The 2nd issue I have is spending way to much money on this holiday. I had budgeted 15k but spent 30k. This was mainly due to me being generous with people around me, excessive alcohol consumption and otherwise not being careful enough with my spending. Also, it took me about 3 weeks until I learned how to optimize my spending there. It's a very different place than home. I thought I had remembered most tricks, but no.

Other than that I had a really good time. I've cuddled with baby elephants, lazed on the beach, danced, eaten different food and met beautiful women. I've used every opportunity to build network with people and inspected the land I bought which looks like a very promising area.
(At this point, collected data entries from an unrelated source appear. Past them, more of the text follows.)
(** X12. A request about one case leaves every other case as it was:
    its row, its documents, its arguments and its verdicts. *)
Theorem other_cases_untouched env o w case_id id' :
  op_case o = Some case_id → id' ≠ case_id →
  case_view id' (db (run_op env o w)) = case_view id' (db w).
Proof.
  intros Hop Hne.
  destruct o as [id number data user|id data user|id user|id
                 |id side txt user|id user|docs]; simpl in Hop;
    [injection Hop as ->..|discriminate]; simpl.
  - destruct (create_case_effect env case_id number data user w)
      as [->|(c & _ & _ & _ & _ & ->)]; [done|]. by apply case_view_put.
  - destruct (update_case_effect env case_id data user w)
      as [->|(c & c' & _ & _ & ->)]; [done|]. by apply case_view_put.
  - destruct (delete_case_effect case_id user w) as [->| ->]; [done|].
    by apply case_view_drop.
  - destruct (generate_initial_verdict_effect env case_id w)
      as [(e & _ & ->)|(c & rq & resp & vd & _ & _ & _ & _ & _ & ->)]; [done|].
    rewrite case_view_put by done. by apply case_view_add_verdict.
  - destruct (submit_argument_outcome env case_id side txt user w)
      as [[_ ->]|(c & _ & Hcases)]; [done|].
    destruct Hcases as [[_ ->]|[(_ & _ & ->)|(_ & v & _ & Hid & _ & ->)]].
    + by apply case_view_add_argument.
    + by apply case_view_add_argument.
    + rewrite case_view_put by done.
      rewrite case_view_add_verdict by congruence.
      by apply case_view_add_argument.
  - destruct (finalize_case_effect env case_id user w)
      as [(e & _ & ->)|(c & _ & _ & _ & _ & _ & ->)]; [done|].
    by apply case_view_put.
Qed.

(** What one request does to the counter and the verdicts of a case. *)
Definition round_step (case_id : UUID) (c c' : Case) (d d' : DB) : Prop :=
  max_rounds c' = max_rounds c
  ∧ ((current_round c' = current_round c
      ∧ case_verdicts case_id d' = case_verdicts case_id d)
     ∨ (current_round c' = current_round c + 1
        ∧ ∃ v, v_round v = current_round c
               ∧ case_verdicts case_id d' = case_verdicts case_id d ++ [v])).

Lemma round_step_put d id c0' case_id c c' :
  cases d !! case_id = Some c →
  cases (put_case id c0' d) !! case_id = Some c' →
  (id = case_id → current_round c0' = current_round c
                  ∧ max_rounds c0' = max_rounds c) →
  round_step case_id c c' d (put_case id c0' d).
Proof.
  intros Hc Hc' Hsame. simpl in Hc'. rewrite lookup_insert in Hc'.
  case_decide as Hid.
  - injection Hc' as <-. destruct (Hsame Hid) as [Hr Hmax].
    split; [done|]. by left.
  - assert (c' = c) as -> by congruence. split; [done|]. by left.
Qed.

Lemma round_step_verdict d id c0 c0' v case_id c c' :
  cases d !! id = Some c0 →
  v_case_id v = id → v_round v = current_round c0 →
  current_round c0' = current_round c0 + 1 → max_rounds c0' = max_rounds c0 →
  cases d !! case_id = Some c →
  cases (put_case id c0' (add_verdict v d)) !! case_id = Some c' →
  round_step case_id c c' d (put_case id c0' (add_verdict v d)).
Proof.
  intros Hc0 Hvid Hvr Hr' Hmax' Hc Hc'. simpl in Hc'.
  rewrite lookup_insert in Hc'.
  unfold round_step.
  change (case_verdicts case_id (put_case id c0' (add_verdict v d)))
    with (case_verdicts case_id (add_verdict v d)).
  rewrite case_verdicts_add. case_decide as Hid.
  - injection Hc' as <-. subst case_id. assert (c = c0) as -> by congruence.
    split; [done|]. right. split; [done|]. exists v.
    by rewrite decide_True.
  - assert (c' = c) as -> by congruence. split; [done|]. left.
    split; [done|]. rewrite decide_False by congruence. by rewrite app_nil_r.
Qed.

(** X13. After any history, one more request either leaves the counter
    and the verdicts of a case as they are, or moves the counter up by
    exactly one and adds exactly one verdict, numbered with the old
    counter; the round limit never changes. *)
Theorem counter_moves_with_verdict h env o case_id c c' :
  cases (db (run h)) !! case_id = Some c →
  cases (db (run_op env o (run h))) !! case_id = Some c' →
  round_step case_id c c' (db (run h)) (db (run_op env o (run h))).
Proof.
  pose proof (run_consistent h) as Hd. set (w := run h) in *.
  intros Hc Hc'.
  assert (Hsame : ∀ d', cases d' = cases (db w) → verdicts d' = verdicts (db w) →
                        cases d' !! case_id = Some c' →
                        round_step case_id c c' (db w) d').
  { intros d' Hcs Hvs Hl. rewrite Hcs in Hl.
    assert (c' = c) as -> by congruence. split; [done|]. left.
    split; [done|]. unfold case_verdicts. by rewrite Hvs. }
  destruct o as [id number data user|id data user|id user|id
                 |id side txt user|id user|docs]; simpl in *.
  - destruct (create_case_effect env id number data user w)
      as [Heq|(c0 & Hnone & _ & _ & _ & Heq)]; rewrite Heq in *;
      [by apply Hsame|].
    apply round_step_put; try done. intros ->. congruence.
  - destruct (update_case_effect env id data user w)
      as [Heq|(c0 & c0' & Hc0 & Hupd & Heq)]; rewrite Heq in *;
      [by apply Hsame|].
    apply round_step_put; try done. intros ->.
    assert (c0 = c) as -> by congruence.
    by destruct (apply_update_keeps _ _ _ _ Hupd) as (? & ? & _).
  - destruct (delete_case_effect id user w) as [Heq|Heq]; rewrite Heq in *;
      [by apply Hsame|].
    simpl in Hc'. rewrite lookup_delete in Hc'. case_decide as Hid; [done|].
    assert (c' = c) as -> by congruence. split; [done|]. left. split; [done|].
    unfold case_verdicts. simpl. apply filter_other. congruence.
  - destruct (generate_initial_verdict_effect env id w)
      as [(e & _ & Heq)|(c0 & rq & resp & vd & _ & Hnone & Hc0 & _ & _ & Heq)];
      rewrite Heq in *; [by apply Hsame|].
    pose proof (no_initial_verdict_round _ _ _ Hd Hc0 Hnone) as Hr0.
    apply (round_step_verdict _ _ c0); simpl; try done; lia.
  - destruct (submit_argument_outcome env id side txt user w)
      as [[_ Heq]|(c0 & Hadm & Hcases)]; [rewrite Heq in *; by apply Hsame|].
    destruct Hadm as (Hc0 & _).
    destruct Hcases as [[_ Heq]|[(_ & _ & Heq)|(_ & v & _ & Hid & Hr & Heq)]];
      rewrite Heq in *; [by apply Hsame|by apply Hsame|].
    exact (round_step_verdict
             (add_argument (mkArgument id (current_round c0) side txt user) (db w))
             id c0 (set_progress (status c0) (current_round c0 + 1) (now env) c0)
             v case_id c c' Hc0 Hid Hr eq_refl eq_refl Hc Hc').
  - destruct (finalize_case_effect env id user w)
      as [(e & _ & Heq)|(c0 & Hc0 & _ & _ & _ & _ & Heq)]; rewrite Heq in *;
      [by apply Hsame|].
    apply round_step_put; try done. intros ->.
    assert (c0 = c) as -> by congruence. done.
  - by apply Hsame.
Qed.

(** *** Status, counter and finalization time *)

(** The status is one of the three the services write; draft goes with
    round 0 and finalized with a finalization time. *)
Definition life (c : Case) : Prop :=
  (status c = "draft" ∨ status c = "in_progress" ∨ status c = "finalized")
  ∧ (status c = "draft" ↔ current_round c = 0)
  ∧ (status c = "finalized" ↔ is_Some (finalized_at c)).

Definition lifecycle_ok (d : DB) : Prop :=
  ∀ id c, cases d !! id = Some c → life c.

Lemma lifecycle_put d id c' :
  lifecycle_ok d → life c' → lifecycle_ok (put_case id c' d).
Proof.
  intros Hd Hc' id0 c0. simpl. rewrite lookup_insert. case_decide.
  - by intros [= <-].
  - apply Hd.
Qed.

Lemma run_op_lifecycle env o w :
  sets_status o = false →
  consistent (db w) → lifecycle_ok (db w) →
  lifecycle_ok (db (run_op env o w)).
Proof.
  intros Hst Hd Hl. destruct o as [id number data user|id data user|id user|id
                                   |id side txt user|id user|docs]; simpl.
  - unfold create_case. unfold_m. simpl.
    destruct (cases (db w) !! id); simpl; [done|].
    destruct (bool_decide (number_taken number (db w))); simpl; [done|].
    apply lifecycle_put; [done|]. unfold life. simpl.
    split; [by left|]. split; [done|]. split; [discriminate | by intros [? ?]].
  - destruct (update_case_effect env id data user w)
      as [->|(c & c' & Hc & Hupd & ->)]; [done|].
    apply lifecycle_put; [done|].
    destruct (apply_update_keeps _ _ _ _ Hupd) as (Hr & _ & Hsame).
    destruct (apply_update_frame _ _ _ _ Hupd) as (_ & _ & _ & _ & _ & Hfin & _).
    simpl in Hst. apply bool_decide_eq_false in Hst.
    specialize (Hsame (proj2 (eq_None_not_Some _) Hst)).
    destruct (Hl id c Hc) as (H3 & Hdraft & Hfinal).
    unfold life. by rewrite Hsame, Hr, Hfin.
  - destruct (delete_case_effect id user w) as [->| ->]; [done|].
    intros id0 c0. simpl. rewrite lookup_delete. case_decide; [done|]. apply Hl.
  - destruct (generate_initial_verdict_effect env id w)
      as [(e & _ & ->)|(c & rq & resp & vd & _ & Hnone & Hc & _ & _ & ->)];
      [done|].
    pose proof (no_initial_verdict_round _ _ _ Hd Hc Hnone) as Hr0.
    destruct (Hl id c Hc) as (_ & Hdraft & Hfinal).
    apply lifecycle_put; [done|]. unfold life. simpl.
    split; [right; by left|]. split; [split; [discriminate | lia]|].
    rewrite <- Hfinal. apply Hdraft in Hr0. rewrite Hr0. done.
  - destruct (submit_argument_outcome env id side txt user w)
      as [[_ ->]|(c & Hadm & Hcases)]; [done|].
    destruct Hadm as (Hc & Hnf & Hnd & _).
    destruct Hcases as [[_ ->]|[(_ & _ & ->)|(_ & v & _ & _ & _ & ->)]];
      [done|done|].
    destruct Hd as [Hok _]. destruct (Hok id c Hc) as (Hr & _ & _).
    destruct (Hl id c Hc) as (H3 & Hdraft & Hfinal).
    apply lifecycle_put; [done|]. unfold life. simpl.
    split; [done|]. split; [split; [done | lia] | done].
  - destruct (finalize_case_effect env id user w)
      as [(e & _ & ->)|(c & Hc & _ & _ & Hv & _ & ->)]; [done|].
    apply (has_verdict_rounds _ _ _ 0 Hd Hc) in Hv.
    apply lifecycle_put; [done|]. unfold life. simpl.
    split; [right; by right|]. split; [split; [discriminate | lia]|].
    split; [by eexists | done].
  - done.
Qed.

Lemma foldl_run_lifecycle (h : list (Env * op)) w :
  status_by_service_only h →
  consistent (db w) → lifecycle_ok (db w) →
  lifecycle_ok (db (foldl (λ w eo, run_op eo.1 eo.2 w) w h)).
Proof.
  revert w. induction h as [|[env o] h IH]; intros w Hh Hw Hl; [done|].
  apply Forall_cons in Hh as [Ho Hh]. simpl. apply IH; [done| |].
  - by apply run_op_consistent.
  - by apply run_op_lifecycle.
Qed.

(** X14. After a history in which no case update wrote the status
    column: the status of a case is draft, in_progress or finalized; it
    is draft exactly when the counter is 0, which is exactly when the
    case has no round-0 verdict; and it is finalized exactly when the
    finalization time is set. *)
Theorem status_follows_service h case_id c :
  status_by_service_only h →
  cases (db (run h)) !! case_id = Some c →
  (status c = "draft" ∨ status c = "in_progress" ∨ status c = "finalized")
  ∧ (status c = "draft" ↔ current_round c = 0)
  ∧ (status c = "draft" ↔ ¬ has_verdict case_id 0 (db (run h)))
  ∧ (status c = "finalized" ↔ is_Some (finalized_at c)).
Proof.
  intros Hh Hc.
  assert (Hl : lifecycle_ok (db (run h))).
  { apply foldl_run_lifecycle; [done | apply consistent_empty |].
    intros ? ?. simpl. by rewrite lookup_empty. }
  destruct (Hl case_id c Hc) as (H3 & Hdraft & Hfinal).
  pose proof (has_verdict_rounds _ _ _ 0 (run_consistent h) Hc) as Hv.
  destruct (run_consistent h) as [Hok _].
  destruct (Hok case_id c Hc) as (Hr & _ & _).
  split; [done|]. split; [done|]. split; [|done].
  rewrite Hdraft, Hv. lia.
Qed.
Despite failing with the snus and overspending financially, I'm keeping a positive outlook. I have to.

wood
Posts: 355
Joined: Wed Sep 16, 2015 5:53 am

Re: journal of wood

Post by wood »

May finances - 2nd disaster this year

I've compressed money spent on holiday in June into the May month, making it easier for future references of holiday spending. Even if I didn't, the financial summary would still look horrible.

Rent 4 500,00
Adjustment rent 707,11
Internet 200,00
Electricity 686,00
Food & household items 1 216,15
Mobile phone 297,56
Transport 200,00
Health (meds & doctors) 520,00
Clothes, hair & hygiene 0,00
Furniture, interior, insurance, maintenance 0,00
Needs total 8 326,82
Projects, hobbies, training, multimedia 292,75
Social & cultural events 2 642,00
Work cafeteria 89,00
Snus 1 337,30
Holidays, airplanes & boats 30 962,98
Other 0,00
Gifts 100,00
Wants total 35 424,03
Total spend 43 750,85


Salary before tax 38 841,70
Tax 10 438,00
Union, pension, work insurance 1 366,13
Paid salary 27 037,57
Odd jobs, yard sale etc. 0,00
Debt repayment 0,00
Investments and accrued interest 500,00
Gifts 0,00
Total income 27 537,57
Savings rate -59 %

I know.

bryan
Posts: 1061
Joined: Sat Nov 29, 2014 2:01 am
Location: mostly Bay Area

Re: journal of wood

Post by bryan »

> snus

Never heard of it. Thanks for my daily internet diversion.